Photo by Anthony Delanoix from StockSnap
The delightful sounds of the holidays are in the air:
The unrolling of wrapping paper.
The tearing off of a piece of Scotch tape.
The striking of a match to light a candle.
The booming belly laugh of a man in a red suit.
The clanging of a bell for the Salvation Army.
The whirling sound of a mixer.
The closing of an oven door.
They are familiar sounds that traditionally brighten our faces in anticipation of Christmas day.
But this year, the sounds do not carry quite the same meaning. Oh, many of us attempt to capture and retain the spirit of the holidays like years gone by. We refuse to bow to the pandemic’s draconian forces. We vow not to yield by maintaining every shred of holiday tradition that is within our power.
Yet . . . it is not the holidays as usual.
This came home to me as I listened to a favorite Christmas song by Sara Groves:
To be with you, to be with you
I love this time of year
It always brings me here
To be with you[1]
The words gave me pause. As this refrain echoed through my home, I became cognizant of an unfilled longing for 2020 . . .
being with friends.
being with family
being with you.
The holidays of 2020 will be of a different reality from previous years.
Rather than presence, absence.
Rather than crowded tables, empty chairs.
Rather than fullness, losses.
Rather than the gathering of many, the gathering of one or two.
Some families will come together but without the expression of touch or the ability to see another’s smile. Others will interact, but it will be via a glass barrier or a video call. And still others will be sequestered without contact with extended relatives and friends. Some remain absent by choice—to protect self and neighbor. But for others, a choice is not available as death has snatched away family members and friends.[2]

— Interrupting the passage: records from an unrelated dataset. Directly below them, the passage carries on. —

Lemma close_releases_witness :
  let s' := snd (close Demo.demo) in
  fst (close Demo.demo) = Ok tt /\
  map snd (fs_writes (world s')) =
    (if _metadata_changed (hdr (self Demo.demo))
     then xml_from_dict (_metadata (hdr (self Demo.demo))) ::
          map snd (fs_writes (world Demo.demo))
     else map snd (fs_writes (world Demo.demo))) /\
  registry (world s') = pop_resource 1 (registry (world Demo.demo)) /\
  (_open (self s') = None /\ _gxvox (self s') = None /\ _cs (self s') = None /\
   _pg_ (self s') = None /\ _vv_ (self s') = None) /\
  (hdr (self s') = hdr (self Demo.demo) /\
   _next (self s') = _next (self Demo.demo) /\
   _xloc (self s') = _xloc (self Demo.demo) /\
   _yloc (self s') = _yloc (self Demo.demo) /\
   _zloc (self s') = _zloc (self Demo.demo) /\
   _buffered_plane (self s') = _buffered_plane (self Demo.demo) /\
   _buffered_row (self s') = _buffered_row (self Demo.demo) /\
   _buffer_np (self s') = _buffer_np (self Demo.demo)).
Proof.
  apply (@close_releases Demo.geosoft Demo.demo 1).
  - reflexivity.
  - lia.
  - left. reflexivity.
Defined.

(** No method of the class sets [_metadata_changed].  This state has the
    flag set from outside, in a directory that cannot be written, to meet
    the branch of [_close] that tests it. *)
Definition flag_set_no_write : St :=
  let v := self Demo.demo in
  let h := hdr v in
  mkSt
    (mkVoxset
       (mkHeader (_file_name h) (_name h) (_metadata h) true (_metadata_root h)
          (_dtype h) (_is_int h) (_nx h) (_ny h) (_nz h) (_max_iter h)
          (_x0 h) (_y0 h) (_z0 h) (_dx h) (_dy h) (_dz h))
       (_readonly v) (_gxvox v) (_cs v) (_next v) (_xloc v) (_yloc v)
       (_zloc v) (_pg_ v) (_vv_ v) (_buffered_plane v) (_buffered_row v)
       (_buffer_np v) (_open v))
    (mkWorld (fun _ => false) [] (voxel_files (world Demo.demo))
       (registry (world Demo.demo)) []).

Lemma close_fails_before_release_witness :
  close flag_set_no_write = (Raise OSError, flag_set_no_write).
Proof.
  apply (@close_fails_before_release Demo.geosoft flag_set_no_write);
    reflexivity.
Defined.

(** The worked voxset with the cursor at the third cell. *)
Definition demo_midway : St :=
  mkSt (set_next 2 (self Demo.demo)) (world Demo.demo).

Lemma iterate_resumes_witness :
  exists s',
    iterate 3 demo_midway =
    Some (Ok (map (linear_cell Demo.demo_vox) (zfrom 2 2)), s') /\
    _next (self s') = 0.
Proof.
  apply (@iterate_resumes Demo.geosoft Demo.demo_vox demo_midway 3).
  - exact demo_storage_ok.
  - apply set_next_attached. exact demo_attached.
  - simpl. lia.
  - simpl. lia.
Defined.

Lemma open_then_iterate_witness :
  exists s s1,
    open "demo" None Demo.demo_world = Ok s /\
    _gxvox (self s) = Some Demo.demo_vox /\
    _readonly (self s) = Some true /\
    iterate 5 s = Some (Ok (all_cells Demo.demo_vox), s1).
Proof.
  apply (@open_then_iterate Demo.geosoft "demo" None Demo.demo_world Demo.demo_vox 5).
  - reflexivity.
  - exact demo_storage_ok.
  - simpl. lia.
Defined.

Lemma out_of_range_access_is_harmless_witness :
  let s' := snd (__getitem__ (ItemInt 4) Demo.demo) in
  fst (__getitem__ (ItemInt 4) Demo.demo) = Raise IndexError /\
  row_reads (world s') = row_reads (world Demo.demo) /\
  _buffered_plane (self s') = _buffered_plane (self Demo.demo) /\
  _buffered_row (self s') = _buffered_row (self Demo.demo) /\
  _buffer_np (self s') = _buffer_np (self Demo.demo) /\
  _next (self s') = _next (self Demo.demo).
Proof.
  apply (@out_of_range_access_is_harmless Demo.geosoft Demo.demo_vox Demo.demo
           (ItemInt 4)).
  - exact demo_storage_ok.
  - exact demo_attached.
  - simpl. lia.
Defined.

(** A voxel without a point along X. *)
Definition empty_vox : GXVOX :=
  mkGXVOX 5 0 0 2 1 (0, 0, 0, 1, 1, 1)%float
    ([], [0; 1], [0])%float (0, 0, 0, 0, 1, 0)%float
    "WGS 84" (mkGXPG (fun _ _ => None)).

Definition empty_demo : St := __init__ "empty" empty_vox Demo.demo_world.

Lemma linear_index_of_empty_plane_witness :
  __getitem__ (ItemInt 0) empty_demo = (Raise ZeroDivisionError, empty_demo).
Proof.
  apply (@linear_index_of_empty_plane Demo.geosoft empty_demo 0).
  reflexivity.
Defined.
(* ===== verification/GapBuffer.v ===== *)
(** The gap buffer of [src/gap_buffer/gap_buffer.c]: a text with a cursor,
    stored in one array with the free space (the gap) at the cursor. *)
From S2P Require Import Prelude Bits Utf8.

(** ** The code *)

(** [struct GapBuffer].  [self] is the address of the object, [free] the
    callback (absent for NULL); [data] is the flexible array member. *)
Record GapBuffer : Type := mkGapBuffer {
  self : Z;
  free : bool;
  gap_offset : Z;
  gap_length : Z;
  total : Z;
  data : list Z;
}.

Definition sizeof_GapBuffer : Z := 32.
Definition alignof_GapBuffer : Z := 8.

Definition set_gap (b : GapBuffer) (off len : Z) (d : list Z) : GapBuffer :=
  mkGapBuffer (self b) (free b) off len (total b) d.

Definition getByteCount (buff : GapBuffer) : Z := u64 (total buff - gap_length buff).

(** The addresses handed to the [free] callback, and the result (NULL or a
    buffer).  The region is given by its address and its bytes. *)
Definition created : Type := (list Z * option GapBuffer).

Definition GapBuffer_createUsingMemory (addr : Z) (mem : list Z) (fr : bool) : created :=
  let freed (a : Z) := if fr then [a] else [] in
  let len := zlen mem in
  if addr =? 0 then (freed addr, None)
  else
    let pad := Z.land (u64 (- addr)) (alignof_GapBuffer - 1) in
    if len <? pad then (freed addr, None)
    else
      let addr := addr + pad in
      let len := len - pad in
      if len <? sizeof_GapBuffer then (freed addr, None)
      else
        let capacity := len - sizeof_GapBuffer in
        ([], Some (mkGapBuffer addr fr 0 capacity capacity
                     (drop (Z.to_nat (pad + sizeof_GapBuffer)) mem))).

Definition GapBuffer_destroy (buff : GapBuffer) : list Z :=
  if free buff then [self buff] else [].

(** [struct String]: what the slice holds. *)
Definition getStringBeforeGap (buff : GapBuffer) : outcome (list Z) :=
  rd_range (data buff) 0 (gap_offset buff).

Definition getStringAfterGap (buff : GapBuffer) : outcome (list Z) :=
  let first_byte_after_gap := u64 (gap_offset buff + gap_length buff) in
  rd_range (data buff) first_byte_after_gap (u64 (total buff - first_byte_after_gap)).

Definition insertBytesBeforeCursor (buff : GapBuffer) (str : list Z)
    : outcome (GapBuffer * bool) :=
  if gap_length buff <? zlen str then Ret (buff, false)
  else
    d ← wr_range (data buff) (gap_offset buff) str;
    Ret (set_gap buff (u64 (gap_offset buff + zlen str)) (u64 (gap_length buff - zlen str)) d,
         true).

Definition insertBytesAfterCursor (buff : GapBuffer) (str : list Z)
    : outcome (GapBuffer * bool) :=
  if gap_length buff <? zlen str then Ret (buff, false)
  else
    d ← wr_range (data buff) (gap_offset buff + gap_length buff - zlen str) str;
    Ret (set_gap buff (gap_offset buff) (u64 (gap_length buff - zlen str)) d, true).

Definition GapBuffer_cloneUsingMemory (addr : Z) (mem : list Z) (fr : bool) (src : GapBuffer)
    : outcome created :=
  match GapBuffer_createUsingMemory addr mem fr with
  | (freed, None) => Ret (freed, None)
  | (freed, Some clone) =>
      before ← getStringBeforeGap src;
      '(clone, ok) ← insertBytesBeforeCursor clone before;
      if negb ok then Ret (freed ++ GapBuffer_destroy clone, None)
      else
        after ← getStringAfterGap src;
        '(clone, ok) ← insertBytesAfterCursor clone after;
        if negb ok then Ret (freed ++ GapBuffer_destroy clone, None)
        else Ret (freed, Some clone)
  end.

Definition GapBuffer_insertString (buff : GapBuffer) (str : list Z)
    : outcome (GapBuffer * bool) :=
  valid ← isValidUTF8 str (zlen str);
  if negb valid then Ret (buff, false) else insertBytesBeforeCursor buff str.

(** [do { assert(i > 0); i--; } while (isSymbolAuxiliaryByte(data[i]));] *)
Definition skip_symbol_back (d : list Z) (i : Z) : outcome Z :=
  loop (S (Z.to_nat i))
    (λ i,
       _ ← c_assert (0 <? i);
       c ← rd d (i - 1);
       if isSymbolAuxiliaryByte (u8 c) then continue (i - 1) else break (i - 1))
    i.

Definition getPrecedingSymbol (buff : GapBuffer) (num : Z) : outcome Z :=
  loop (S (Z.to_nat (gap_offset buff)))
    (λ '(num, i),
       if (0 <? num) && (0 <? i) then
         i ← skip_symbol_back (data buff) i;
         continue (num - 1, i)
       else break i)
    (num, gap_offset buff).

Definition getFollowingSymbol (buff : GapBuffer) (num : Z) : outcome Z :=
  loop (S (Z.to_nat (total buff)))
    (λ '(num, i),
       if (0 <? num) && (i <? total buff) then
         c ← rd (data buff) i;
         continue (num - 1, u64 (i + getSymbolLengthFromFirstByte (u8 c)))
       else break i)
    (num, u64 (gap_offset buff + gap_length buff)).

Definition GapBuffer_removeForwards (buff : GapBuffer) (num : Z) : outcome GapBuffer :=
  i ← getFollowingSymbol buff num;
  Ret (set_gap buff (gap_offset buff) (u64 (i - gap_offset buff)) (data buff)).

Definition GapBuffer_removeBackwards (buff : GapBuffer) (num : Z) : outcome GapBuffer :=
  i ← getPrecedingSymbol buff num;
  Ret (set_gap buff i (u64 (gap_length buff + (gap_offset buff - i))) (data buff)).

Definition moveBytesAfterGap (buff : GapBuffer) (num : Z) : outcome GapBuffer :=
  _ ← c_assert (num <=? gap_offset buff);
  _ ← c_assert (gap_offset buff <=? total buff);
  _ ← c_assert (gap_offset buff <=? total buff);
  _ ← c_assert (u64 (gap_offset buff + gap_length buff) <=? total buff);
  s ← rd_range (data buff) (gap_offset buff - num) num;
  d ← wr_range (data buff) (gap_offset buff + gap_length buff - num) s;
  Ret (set_gap buff (u64 (gap_offset buff - num)) (gap_length buff) d).
(* ===== verification/HashMap.v ===== *)
(** The open-addressing hash map of [src/hashmap/hash_map.c] and the reference
    map of [src/hashmap/hash_map_ref.c], against finite maps. *)
From S2P Require Import Prelude Bits FiniteMap.

(** ** The code *)

Inductive slot_state : Set := UNUSED | USED | DELETED.

#[global] Instance slot_state_eq_dec : EqDecision slot_state.
Proof. solve_decision. Defined.

Record item_t : Type := mkItem {
  state : slot_state;
  value : Z;
  key : Z;
}.

(** [mutex] is the number of times the running thread holds the lock. *)
Record hashmap_t : Type := mkHashmap {
  pool : list item_t;
  size : Z;
  used : Z;
  mutex : Z;
}.

(** The critical sections of Windows can be entered again by their owner, the
    default mutexes of Linux cannot. *)
Inductive platform : Set := Windows | Linux.

Definition os_mutex_lock (pl : platform) (m : Z) : outcome Z :=
  match pl with
  | Windows => Ret (m + 1)
  | Linux => if 0 <? m then Fail Deadlock else Ret (m + 1)
  end.
Definition os_mutex_unlock (m : Z) : Z := m - 1.

Definition next_pow2 (v : Z) : Z :=
  let v := s32 (v - 1) in
  let v := Z.lor v (Z.shiftr v 1) in
  let v := Z.lor v (Z.shiftr v 2) in
  let v := Z.lor v (Z.shiftr v 4) in
  let v := Z.lor v (Z.shiftr v 8) in
  let v := Z.lor v (Z.shiftr v 16) in
  s32 (v + 1).

Definition is_pow2 (val : Z) : bool := Z.land val (s32 (val - 1)) =? 0.

Definition hashfunc (x : Z) : Z :=
  let h := u64 (x + 0x9e3779b97f4a7c15) in
  let h := Z.lxor h (Z.shiftr h 30) in
  let h := u64 (h * 0xbf58476d1ce4e5b9) in
  let h := Z.lxor h (Z.shiftr h 27) in
  let h := u64 (h * 0x94d049bb133111eb) in
  Z.lxor h (Z.shiftr h 31).

Definition mark_unused (it : item_t) : item_t := mkItem UNUSED (value it) (key it).

(** The system's allocation of [n] items: what the new memory reads as at each
    index, or [None] when the system has none, on which [os_alloc] aborts. *)
Definition allocator : Type := Z → option (nat → item_t).

Definition os_alloc (alloc : allocator) (n : Z) : outcome (list item_t) :=
  match alloc n with
  | Some fresh => Ret (fresh <$> seq 0 (Z.to_nat n))
  | None => Fail Aborted
  end.

(** Allocation and the loop that marks every slot as unused. *)
Definition fresh_pool (alloc : allocator) (n : Z) : outcome (list item_t) :=
  block ← os_alloc alloc n; Ret (mark_unused <$> (block : list item_t)).

Definition hashmap_create (alloc : allocator) (init_size : Z) : outcome hashmap_t :=
  let init_size := if init_size <? 8 then 8 else init_size in
  let init_size := next_pow2 init_size in
  p ← fresh_pool alloc init_size;
  Ret (mkHashmap p init_size 0 0).

Definition hashmap_count (pl : platform) (m : hashmap_t) : outcome (hashmap_t * Z) :=
  lk ← os_mutex_lock pl (mutex m);
  Ret (mkHashmap (pool m) (size m) (used m) (os_mutex_unlock lk), used m).

Definition should_resize (m : hashmap_t) : bool := s32 (size m * 7) <=? s32 (used m * 10).

(** The next index of the probing sequence, and the shifted perturbation. *)
Definition next_probe (mask i pert : Z) : Z * Z :=
  let pert := Z.shiftr pert 5 in
  (Z.land (u64 (i * 5 + pert + 1)) mask, pert).

(** More iterations than the probing of a pool of [n] slots takes to come
    across each of them. *)
Definition probe_fuel (n : Z) : nat := S (Z.to_nat (14 + n)).

(** The search of an insertion: [inr] of the index to insert at, -1 when the
    value of an entry of the key was replaced in the pool. *)
Definition insert_search (p : list item_t) (mask hash k v : Z)
    : outcome (list item_t * Z) :=
  loop (probe_fuel (mask + 1))
    (λ '(i, pert, insert_index),
       item ← rd p i;
       if decide (state item = UNUSED ∨ state item = DELETED) then
         let insert_index := if insert_index <? 0 then i else insert_index in
         if decide (state item = UNUSED) then break (p, insert_index)
         else
           let '(i, pert) := next_probe mask i pert in
           continue (i, pert, insert_index)
       else
         _ ← c_assert (bool_decide (state item = USED));
         if key item =? k then
           p ← wr p i (mkItem (state item) v (key item));
           break (p, -1)
         else
           let '(i, pert) := next_probe mask i pert in
           continue (i, pert, insert_index))
    (Z.land hash mask, hash, -1).

(** The part of [hashmap_insert] after the resizing. *)
Definition insert_tail (m : hashmap_t) (k v : Z) : outcome hashmap_t :=
  _ ← c_assert (used m <? size m);
  _ ← c_assert (is_pow2 (size m));
  let mask := size m - 1 in
  '(p, insert_index) ← insert_search (pool m) mask (hashfunc k) k v;
  if -1 <? insert_index then
    p ← wr p insert_index (mkItem USED v k);
    Ret (mkHashmap p (size m) (used m + 1) (os_mutex_unlock (mutex m)))
  else Ret (mkHashmap p (size m) (used m) (os_mutex_unlock (mutex m))).

(** [hashmap_insert], up to its mutual recursion with [resize]: [resize_ m n]
    is the call [resize(map, n)]. *)
Definition insert_body (pl : platform) (resize_ : hashmap_t → Z → outcome hashmap_t)
    (m : hashmap_t) (k v : Z) : outcome hashmap_t :=
  lk ← os_mutex_lock pl (mutex m);
  let m := mkHashmap (pool m) (size m) (used m) lk in
  _ ← c_assert (negb (v =? 0));
  m ← (if should_resize m then resize_ m (s32 (2 * size m)) else Ret m);
  insert_tail m k v.

Definition resize (alloc : allocator) (insert_ : hashmap_t → Z → Z → outcome hashmap_t)
    (m : hashmap_t) (new_size : Z) : outcome hashmap_t :=
  let new_size := if new_size <? used m then used m else new_size in
  let new_size := if new_size <? 8 then 8 else new_size in
  let new_size := next_pow2 new_size in
  new_pool ← fresh_pool alloc new_size;
  let old_pool := pool m in
  foldl (λ r item, m ← r;
           if decide (state item = USED) then insert_ m (key item) (value item) else Ret m)
    (Ret (mkHashmap new_pool new_size 0 (mutex m))) old_pool.

(** [depth] bounds the nesting of insertions in resizings. *)
Fixpoint hashmap_insert_ (pl : platform) (alloc : allocator) (depth : nat)
    (m : hashmap_t) (k v : Z) : outcome hashmap_t :=
  match depth with
  | O => Fail OutOfFuel
  | S depth => insert_body pl (resize alloc (hashmap_insert_ pl alloc depth)) m k v
  end.

Definition hashmap_insert (pl : platform) (alloc : allocator) : hashmap_t → Z → Z → outcome hashmap_t :=
  hashmap_insert_ pl alloc 2.

Definition hashmap_remove (pl : platform) (m : hashmap_t) (k : Z) : outcome (hashmap_t * bool) :=
  let hash := hashfunc k in
  lk ← os_mutex_lock pl (mutex m);
  if size m =? 0 then Ret (mkHashmap (pool m) (size m) (used m) (os_mutex_unlock lk), false)
  else
    _ ← c_assert (is_pow2 (size m));
    let mask := size m - 1 in
    '(p, found) ← loop (probe_fuel (size m))
      (λ '(i, pert),
         item ← rd (pool m) i;
         if decide (state item = UNUSED) then break (pool m, false)
         else if decide (state item = USED ∧ key item = k) then
           p ← wr (pool m) i (mkItem DELETED 0 UINT64_MAX);
           break (p, true)
         else
           _ ← c_assert (bool_decide (state item = DELETED ∨ state item = USED));
           let '(i, pert) := next_probe mask i pert in continue (i, pert))
      (Z.land hash mask, hash);
    Ret (mkHashmap p (size m) (if found : bool then used m - 1 else used m) (os_mutex_unlock lk),
         found).

Definition select_loop (m : hashmap_t) (fuel : nat) (mask hash k : Z) : outcome Z :=
  loop fuel
    (λ '(i, pert),
       item ← rd (pool m) i;
       if decide (state item = UNUSED) then break 0
       else if decide (state item = USED ∧ key item = k) then break (value item)
       else
         _ ← c_assert (bool_decide (state item = DELETED ∨ state item = USED));
         let '(i, pert) := next_probe mask i pert in continue (i, pert))
    (Z.land hash mask, hash).

Definition hashmap_select (pl : platform) (m : hashmap_t) (k : Z) : outcome (hashmap_t * Z) :=
  let hash := hashfunc k in
  lk ← os_mutex_lock pl (mutex m);
  let m := mkHashmap (pool m) (size m) (used m) (os_mutex_unlock lk) in
  if size m =? 0 then Ret (m, 0)
  else
    _ ← c_assert (is_pow2 (size m));
    v ← select_loop m (probe_fuel (size m)) (size m - 1) hash k;
    Ret (m, v).

Definition hashmap_exists (pl : platform) (m : hashmap_t) (k : Z) : outcome (hashmap_t * bool) :=
  '(m, v) ← hashmap_select pl m k;
  Ret (m, negb (v =? 0)).

(** ** The probing sequence

    Once the perturbation is shifted out, the sequence is [i -> 5 i + 1] modulo
    the power of two, which goes through every slot. *)

(** [1 + 5 + ... + 5 ^ (n - 1)]. *)
Fixpoint repunit (n : nat) : Z :=
  match n with O => 0 | S n => 5 * repunit n + 1 end.

Lemma pow5_S n : 5 ^ Z.of_nat (S n) = 5 * 5 ^ Z.of_nat n.
Proof. rewrite Nat2Z.inj_succ, Z.pow_succ_r by lia. lia. Qed.

Lemma repunit_pow n : 4 * repunit n = 5 ^ Z.of_nat n - 1.
Proof. induction n as [|n IH]; [done|]. simpl repunit. rewrite pow5_S. lia. Qed.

“Oh, to be with you” is the unsatisfied heart cry for many in 2020, juxtaposing celebrating with grieving. It is ironic that an Advent season that announces presence is also a season of absence. A season of joyful noise is also a season of silence. And yet . . . perhaps embodied in this peculiar season is also an invitation to ponder the absence and presence of the divine and thereby enrich our understanding.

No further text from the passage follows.